The Ryan budget once again attempts to end Medicare in exchange for vouchers to seniors that save the federal government funds while passing costs on to retirees.

Do we really need to hurt the middle class even more than this economy already has? Must we, the richest nation in history, turn our backs on the poor, the hungry and our children?

Is a balanced budget more important than our values as a society?

If there are any compassionate conservatives left, and that is a doubtful proposition at best in the age of Republican Radicalism, they should speak out against this silly and absurd budget, one designed to appeal to the Ayn Rand crowd more than the American people.

Who are the winners in the Ryan budget?

Isn’t that obvious from the recent past of the Republican Party?

The winners are the richest Americans who get their taxes cut from 39.6 percent to 25 percent while the middle class pays the bill with the loss of tax deductions.

Mr. Ryan, as vice presidential candidate last year, argued that the 2012 election was a referendum on the two different approaches to government by the two major political parties. Yet his budget suggests that he has completely ignored that referendum with a plan that hurts the economy, the middle class, and the poorest Americans.

In contrast the Democrats have proposed a budget designed to expand the economy, create jobs, and invest in re-building our crumbling infrastructure. Their emphasis is on jobs and growth more than on austerity and attacks on the social safety net.

The Democrats argue, as Presidential candidate Romney did in his budget, that growing the economy is a better plan to fund government costs than shrinking the economy to balance a budget.
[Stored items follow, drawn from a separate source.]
(** ** What a GET can answer *)

(** X11. Whatever the next replica answers to the QUERY, a GET ends in
    one of three ways: it fails with the error the send raised; it
    answers "Key not found", and then the replica has no clean entry for
    the key; or it answers OK with a value that the replica holds for
    that very key, clean or dirty. *)
Theorem get_answers_from_its_key {W : Type}
    (send : JsonMessage -> W -> W * result JsonMessage)
    (self : CraqServer) (req : KVGetRequest) (w : W) :
  let k := get_key req in
  let r := (_get send self req w).2 in
  (exists e, r = Raise e /\ (send (query_msg k) w).2 = Raise e) \/
  (r = Ret (status_msg "Key not found") /\ store self !! k = None) \/
  (exists v, r = Ret (ok_val_msg v) /\
             ((exists ver, store self !! k = Some (ver, v)) \/
              (exists d ver, temp_store self !! k = Some d /\
                             d !! ver = Some v))).
Proof.
  unfold _get. simpl.
  change (dirty_versions (with_lock self (get_key req)) (get_key req))
    with (dirty_versions self (get_key req)).
  destruct (dirty_versions self (get_key req)) as [d|] eqn:Hd.
  - apply dirty_versions_Some in Hd as [Hd _].
    destruct (send (query_msg (get_key req)) w) as [w' [resp|e]]; simpl.
    + destruct (d !! j_ver resp) as [val|] eqn:Hv; simpl.
      * right. right. exists val. split; [done|]. right. eauto.
      * destruct (store self !! get_key req) as [[cv val]|]; simpl.
        -- right. right. exists val. split; [done|]. left. eauto.
        -- right. left. done.
    + left. eauto.
  - destruct (store self !! get_key req) as [[cv val]|]; simpl.
    + right. right. exists val. split; [done|]. left. eauto.
    + right. left. done.
Qed.

(** ** What a replica sends on *)

(** X12. While it handles a message a replica sends at most one message
    to its successor, about the same key: a QUERY when it handles a GET
    or a QUERY, so that a read never makes a replica further down write,
    and, when it handles a SET, a SET of the same value, which is the
    very message it received unless the replica is the head. *)
Theorem forwards_at_most_one_message
    (answer : JsonMessage -> result JsonMessage)
    (self : CraqServer) (msg : JsonMessage) (log : list JsonMessage) :
  let log' := (_process_req (logging_stub answer) self msg log).1.2 in
  log' = log \/
  exists m,
    log' = m :: log /\
    j_key m = j_key msg /\
    (j_type msg <> Some "SET" -> j_type m = Some "QUERY") /\
    (j_type msg = Some "SET" ->
     j_type m = Some "SET" /\ j_val m = j_val msg /\
     (is_Some (prev self) -> m = msg)).
Proof.
  destruct (process_req_sends (logging_stub answer) self msg log)
    as [Hw|(m & Hw & Hrest)]; [by left|].
  right. exists m. by rewrite Hw.
Qed.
The truth is simple; you cannot shrink your way to a successful economy, as republicans have proposed.

And you cannot protect our aging society by ending the Affordable Care Act and limiting federal contributions to Medicare, as republicans have proposed.
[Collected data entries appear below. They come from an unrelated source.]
(** * Genetic-algorithm scheduler (Program 2/main.py): shallow embedding

    Conventions of the embedding.
    - Python [int] is [Z]; Python [float] is modelled by rationals [Q]:
      sums, products and comparisons are the ideal-arithmetic ones, while
      the two quotients whose value is compared with a threshold (the
      capacity ratio of [get_fitness] and the convergence ratio of [main])
      are rounded to binary64 as the interpreter rounds them, with its
      [OverflowError] or infinity when they leave the range of a float.
    - A Python [dict] is an insertion-ordered association list with
      update-in-place on an existing key.
    - Exceptions are values of [exn]; a computation that may raise returns
      [result].
    - The process-wide generator of the [random] module is an explicit
      stream of raw draws threaded through every call that consumes it. *)

From Stdlib Require Import ZArith QArith List String Ascii Bool Lia Arith.
From Stdlib Require Import DecimalString Qround Lqa Qpower Qabs.
From Stdlib Require Import DecimalN DecimalPos DecimalZ.
Import ListNotations.
Open Scope Z_scope.

Set Implicit Arguments.

(** ** Exceptions and results *)

Inductive exn : Type :=
| IndexError
| ValueError
| KeyError
| ZeroDivisionError
| OverflowError.

Inductive result (A : Type) : Type :=
| Ok (a : A)
| Err (e : exn).

Arguments Ok {A} a.
Arguments Err {A} e.

Definition rbind {A B : Type} (r : result A) (k : A -> result B) : result B :=
  match r with
  | Ok a => k a
  | Err e => Err e
  end.

Definition is_ok {A : Type} (r : result A) : bool :=
  match r with
  | Ok _ => true
  | Err _ => false
  end.

(** ** Keys with decidable equality *)

Class Key (K : Type) : Type := { key_eqb : K -> K -> bool }.

#[export] Instance Key_string : Key string := {| key_eqb := String.eqb |}.

#[export] Instance Key_Z : Key Z := {| key_eqb := Z.eqb |}.

#[export] Instance Key_pair (A B : Type) `{Key A} `{Key B} : Key (A * B) :=
  {| key_eqb := fun x y => (key_eqb (fst x) (fst y) && key_eqb (snd x) (snd y))%bool |}.

(** The boolean test decides equality. *)
Class KeyLaws (K : Type) `{Key K} : Prop := {
  key_eqb_eq : forall x y : K, key_eqb x y = true <-> x = y
}.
Nor can you keep the nation competitive if we do not ensure our highways, ports, and airports are safe, modern, and able to accommodate the demands of commerce and private travel.

We are left with two unequal proposals.

The Republican plan is simply looking in the rear view mirror to drive forward; it is failed politics and failed policy.

The Democratic plan has won the support of the American people though the test of election and offers a path forward.

Unfortunately, until republicans suffer still more in the election booth they seem determined to ignore the voters.

 

Jim Crawford is a retired educator and political enthusiast living here in the Tri-State.